Фаррелл поднялся, вытер глаза и, подойдя к окну, уставился на розовый от солнца Гудзон, по которому размытые очертания двух больших пароходов медленно продвигались в направлении океана. Весенний ветер, словно демоны, завывал вокруг зеленых безразличных карнизов «Макгроу-Хилл». Когда Фаррелл снова заговорил, голос его звучал как бы издалека, и было в нем несказанное отчаяние:
Все, что важно для человека,
Длится миг или день…
Крик герольда, чеканная поступь солдата —
Вот и вся его слава, вся его мощь,
Тот костер, что разожгла нощь
Из смолистого сердца твоего брата[28].
Затем он повернулся ко мне и сказал:
– Пиши, сынок, работай до седьмого пота. – С этими словами он, пошатываясь, побрел по коридору и навеки ушел из моей жизни.
А я еще долго стоял, размышляя о будущем, которое казалось мне теперь столь же туманным и неясным, как затянутый дымкой горизонт за лугами Нью-Джерси. Я был еще слишком молод, чтобы чего-то действительно бояться, и, однако, уже не настолько молод, чтобы не поддаться опасениям. Эти нелепые рукописи, которые я читал, в известной мере служили мне предупреждением, показывая, сколь грустно кончаются честолюбивые мечты – особенно когда дело касается литературы. Превыше всего – уже не в надеждах и мечтах – я хотел стать писателем, но история, рассказанная Фарреллом, глубоко поразила меня в самое сердце, и я впервые в жизни почувствовал, до какой степени я пуст. Да, правда, я проделал большой путь для молодого человека, но мой внутренний мир по-прежнему был привязан к земле – я не знал любви и не столкнулся со смертью.
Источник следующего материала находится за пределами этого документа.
(** X30.  A conditional step whose condition evaluates to [b] and whose
    branch for [b] is present runs that branch as a single step.  When the
    branch returns, the step returns the condition result, the name of the
    branch and the result of the branch, and its row is completed with that
    output; when the branch raises, the row is failed with the error of the
    branch and the error is raised. *)
Theorem conditional_step_branch (fuel execution : nat) (step context : dict)
  (w : world) (condition : string) (b : bool) (branch : value) :
  dict_get_default step "condition" (VStr "") = VStr condition ->
  _evaluate_condition condition context = Ok b ->
  dict_get step (if b then "if_true" else "if_false") = branch ->
  truthy branch = true ->
  let se := List.length (steps (session w)) in
  let w1 := snd (create_step_execution E execution
                   (dict_get_default step "name" (VStr "unnamed_step"))
                   "conditional" None
                   (VDict [("condition", VStr condition)]) w) in
  let branch_name := if b then "true" else "false" in
  match _execute_single_step E tenant_id fuel execution branch context w1 with
  | (Ok res, _) =>
      let output := VDict [("condition_result", VBool b);
                           ("branch_taken", VStr branch_name);
                           ("result", res)] in
      exists w3,
        _execute_conditional_step E tenant_id fuel execution step context w
        = (Ok output, w3)
        /\ (exists r, In r (steps (session w3)) /\ se_id r = se)
        /\ (forall r, In r (steps (session w3)) -> se_id r = se ->
                      se_status r = "completed" /\ se_output_data r = output)
        /\ database w3 = session w3
  | (Raise e, _) =>
      exists w3,
        _execute_conditional_step E tenant_id fuel execution step context w
        = (Raise e, w3)
        /\ (exists r, In r (steps (session w3)) /\ se_id r = se)
        /\ (forall r, In r (steps (session w3)) -> se_id r = se ->
                      se_status r = "failed" /\ se_error_message r = Some e)
        /\ database w3 = session w3
  end.
Proof.
  intros Hcond Heval Hbranch Htruthy se w1 branch_name. subst se w1.
  destruct (create_step_execution_runs E execution
              (dict_get_default step "name" (VStr "unnamed_step"))
              "conditional" None (VDict [("condition", VStr condition)]) w)
    as (w1 & Hcreate & _).
  rewrite Hcreate. cbn [snd].
  destruct (_execute_single_step E tenant_id fuel execution branch context w1)
    as [[res|e] w2] eqn:Hrun.
  - assert (Hrow : exists r0, In r0 (steps (session w2))
                              /\ se_id r0 = List.length (steps (session w))).
    { apply (created_row_survives E _ _ _ _ _ _ _ _ _ Hcreate).
      pose proof (frames_single_step E tenant_id fuel execution branch context w1)
        as Hframe.
      now rewrite Hrun in Hframe. }
    destruct Hrow as (r0 & Hr0 & Hid0).
    unfold _execute_conditional_step. rewrite Hcond.
    unfold bind at 1. rewrite Hcreate.
    unfold attempt at 1, bind at 1, lift at 1. rewrite Heval.
    subst branch_name.
    destruct b; cbv beta iota in Hbranch; run_engine;
      rewrite Hbranch, Htruthy, Hrun;
      revert Hr0; open_world w2; intros Hr0; run_engine;
      (eexists; split; [reflexivity|]); cbn [session steps] in *;
      (split; [eexists; split;
                 [apply (in_updated_row _ _ _ r0 Hr0 Hid0) | exact Hid0]|]);
      (split; [|reflexivity]);
      intros r Hin Hid;
      apply in_updated_self in Hin as [r1 ->]; auto;
      try (intros []; reflexivity).
  - assert (Hrow : exists r0, In r0 (steps (session w2))
                              /\ se_id r0 = List.length (steps (session w))).
    { apply (created_row_survives E _ _ _ _ _ _ _ _ _ Hcreate).
      pose proof (frames_single_step E tenant_id fuel execution branch context w1)
        as Hframe.
      now rewrite Hrun in Hframe. }
    destruct Hrow as (r0 & Hr0 & Hid0).
    unfold _execute_conditional_step. rewrite Hcond.
    unfold bind at 1. rewrite Hcreate.
    unfold attempt at 1, bind at 1, lift at 1. rewrite Heval.
    subst branch_name.
    destruct b; cbv beta iota in Hbranch; run_engine;
      rewrite Hbranch, Htruthy, Hrun;
      revert Hr0; open_world w2; intros Hr0; run_engine;
      (eexists; split; [reflexivity|]); cbn [session steps] in *;
      (split; [eexists; split;
                 [apply (in_updated_row _ _ _ r0 Hr0 Hid0) | exact Hid0]|]);
      (split; [|reflexivity]);
      intros r Hin Hid;
      apply in_updated_self in Hin as [r1 ->]; auto;
      try (intros []; reflexivity).
Qed.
В ту пору я и понятия не имел, как скоро встречусь с ними обеими, плодами человеческих страстей и человеческой плоти, от которых я отгородился, закупорившись в самодовольстве, в затхлой атмосфере самоограничения. Не имел я понятия и о том, что открытие мира для меня совпадет с переездом в столь странное место, как Бруклин. Я лишь знал пока, что вот сейчас в последний раз спущусь в продезинфицированном зеленом лифте с двадцатого этажа на шумные улицы Манхэттена и там отпраздную свое избавление дорогим канадским пивом и бифштексом из вырезки, который съем впервые со времени приезда в Нью-Йорк.